Matsuda Global - Commodities Set to Rebound
Matsuda Global - Hard asset prices will rebound when central banks inevitably move to help boost slowing global economic growth.
Tokyo, Japan, August 11, 2015 (Newswire.com) - Matsuda Global has advised clients that the slow, protracted slide in commodities prices will almost certainly be reversed when central banks move to boost growth as China’s economy slows and the US recovery falters.
The stark call was made in the Japan-based investment boutique’s latest quarterly client bulletin.
We're well into the quarter and evidence is mounting that investors have become particularly jittery about the road ahead and, consequently, they've begun to take risk off the table as we've seen in the mainland Chinese markets
Matsuda Global , Asian Markets Analyst
“We’re well into the quarter and evidence is mounting that investors have become particularly jittery about the road ahead and, consequently, they’ve begun to take risk off the table as we’ve seen in the mainland Chinese markets,” said a Matsuda Global Asian markets analyst. “We’ve also seen US equities give back gains made this year and a clear lack of motivation for a push above recent highs in the Dow and the S&P,” she added.
According to “Matsuda Global”, the Federal Reserve will be unable to normalize monetary policy and could potentially find itself moving to combat stagnating growth with more stimulus.

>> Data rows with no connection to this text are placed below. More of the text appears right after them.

(** The stages are flattened exactly when all of them have a plan. *)
Lemma flattenStage_ok s m :
  keyed m ->
  match flattenStage s m with
  | Ok m' => keyed m' /\ Forall (fun s => is_Some (info_plan s)) (stages_of s)
  | Throw _ => exists s', s' ∈ stages_of s /\ info_plan s' = None
  end.
Proof.
  revert m. induction s as [s IH] using StageInfo_nested_ind. intros m Hm. destruct s as [sid stats st plan subs].
  cbn [flattenStage stages_of info_subStages] in *. match goal with |- context [mbind _ (?f subs m)] => set (each := f) end.
  assert (match each subs m with
          | Ok m' => keyed m' /\ Forall (fun s => is_Some (info_plan s)) (flat_map stages_of subs)
          | Throw _ => exists s', s' ∈ flat_map stages_of subs /\ info_plan s' = None
          end) as Heach.
  { revert m Hm. induction IH as [|s subs Hs _ IHs]; intros m Hm; [done|]. cbn [each flat_map].
    pose proof (Hs m Hm) as Hf. destruct (flattenStage s m) as [m1|]; cbn [mbind result_bind].
    - destruct Hf as [Hm1 Hp]. pose proof (IHs m1 Hm1) as Hr. destruct (each subs m1).
      + split; [apply Hr|]. apply Forall_app. by split; [|apply Hr].
      + destruct Hr as (s' & Hin & Hn). exists s'. split; [apply elem_of_app; by right|done].
    - destruct Hf as (s' & Hin & Hn). exists s'. split; [apply elem_of_app; by left|done]. }
  destruct (each subs m) as [m1|]; cbn [mbind result_bind].
  - destruct Heach as [[Hnd Hk] Hp]. destruct plan as [plan|]; cbn [member mbind result_bind].
    + split; [|by constructor; [by eexists|]]. split; [by apply map_keys_nodup|].
      intros k stage [[= -> ->]|Hin]%map_set_elem; [done|]. by apply Hk.
    + eexists. split; [by left|done].
  - destruct Heach as (s' & Hin & Hn). exists s'. split; [by right|done].
Qed.

Lemma keyed_planIds stages : keyed stages -> planId <$> stages.*2 = stages.*1.
Proof.
  intros [_ Hk]. induction stages as [|[k stage] stages IH]; [done|]. cbn. f_equal.
  - apply (Hk k stage). by left.
  - apply IH. intros k' s' Hin. apply Hk. by right.
Qed.

(** What cannot be flattened: no output stage, or a stage without a plan. *)
Definition undrawable (outputStage : option StageInfo) : Prop :=
  match outputStage with
  | None => True
  | Some output => exists s, s ∈ stages_of output /\ info_plan s = None
  end.

Lemma getStages_ok outputStage :
  match getStages outputStage with
  | Ok stages => keyed stages /\ ~ undrawable outputStage
  | Throw _ => undrawable outputStage
  end.
Proof.
  unfold getStages. destruct outputStage as [output|]; [|done]. cbn [member mbind result_bind Datatypes.id].
  pose proof (flattenStage_ok output []) as Hf. destruct (flattenStage output []) as [stages|].
  - destruct Hf as [Hk Hp]; [split; [constructor|by intros ? ? ?%elem_of_nil]|]. split; [done|].
    intros (s & Hin & Hn). rw Forall_forall in Hp. destruct (Hp s Hin) as [p Hs]. by rw Hn in Hs.
  - apply Hf. split; [constructor|by intros ? ? ?%elem_of_nil].
Qed.

(** ** The property *)


(** ** A graph *)

Module RefGraph.
Record t := { labels : jsmap string Label; edges : jsmap (string * string) EdgeLabel }.

#[export] Instance graph : Graphlib t := {
  setNode v l g := {| labels := map_set v l (labels g); edges := edges g |};
  setEdge v w l g := {| labels := labels g; edges := map_set (v, w) l (edges g) |};
  setParent _ _ g := g;
  node v g := map_get v (labels g);
  edge v w g := map_get (v, w) (edges g);
}.

#[export] Instance graph_laws : GraphlibLaws t.
Proof.
  split; try done; intros; cbn; rw map_get_set; [done|].
  destruct (decide (v = v' /\ w = w')) as [[-> ->]|Hne]; [by rw decide_True|].
  rw decide_False //. intros [= -> ->]. by apply Hne.
Qed.
End RefGraph.
Import RefGraph.

Definition emptyGraph : Feeders * t := (noFeeders, {| labels := []; edges := [] |}).

Definition example_stats (output : string) : StageStats :=
  {| totalCpuTime := "1.00s"; bufferedDataSize := "0B"; fullyBlocked := false;
     totalBlockedTime := "0.00ns"; userMemoryReservation := "0B"; queuedDrivers := 0;
     runningDrivers := 1; completedDrivers := 0; rawInputDataSize := "0B"; rawInputPositions := of_Z 0;
     outputDataSize := output; outputPositions := of_Z 1 |}.

Definition example_stage (number output : string) (cte parent : option string) (plan : JsonNode)
    (subs : list StageInfo) : StageInfo :=
  mkStageInfo ("q." ++ number) (example_stats output) "RUNNING"
    (Some {| plan_id := number; plan_root_id := json_id plan; plan_distribution := "SINGLE";
             plan_jsonRepresentation := plan; plan_feederCTE := cte; plan_feederCTEParentId := parent |}) subs.

(** A stage that reads two: the stage 1, which feeds the CTE "c" under its own
    number, and the stage 2, which consumes it; [output] was sent so far. *)
Definition example_query (output : string) : StageInfo :=
  example_stage "0" "0B" None None (mkJsonNode "7" "Remote" "" "" [] ["1"; "2"])
    [example_stage "1" output (Some "1") (Some "c") (mkJsonNode "9" "TableScan" "" "" [] []) [];
     example_stage "2" "5B" None (Some "c") (mkJsonNode "11" "CTE" "" "" [] []) []].

Definition draw (output : string) (fg : Feeders * t) : Feeders * t :=
  match updateD3Graph (Some (example_query output)) fg with Ok fg => fg | Throw _ => fg end.

Definition stages_sent (output : string) : jsmap string StageNodeInfo :=
  match getStages (Some (example_query output)) with Ok stages => stages | Throw _ => [] end.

It predicts that Chinese authorities will add further stimulus in the form of infrastructure projects that will boost demand for raw materials including iron ore and copper but it says the main engine in commodity price growth will be quantitative easing.
Most commodities are priced in US dollars. With the dollar currently trading strongly on expectations of a rate hike, any sense that the increase won’t materialize will quickly spike commodity prices higher.
“The consensus at the moment is that a return to QE at the Fed is unthinkable,” explained the Matsuda Global analyst, “but they have no interest rate ammunition left so what else can they do but inflate asset prices in the hope the trickle-down effect boosts the real economy”.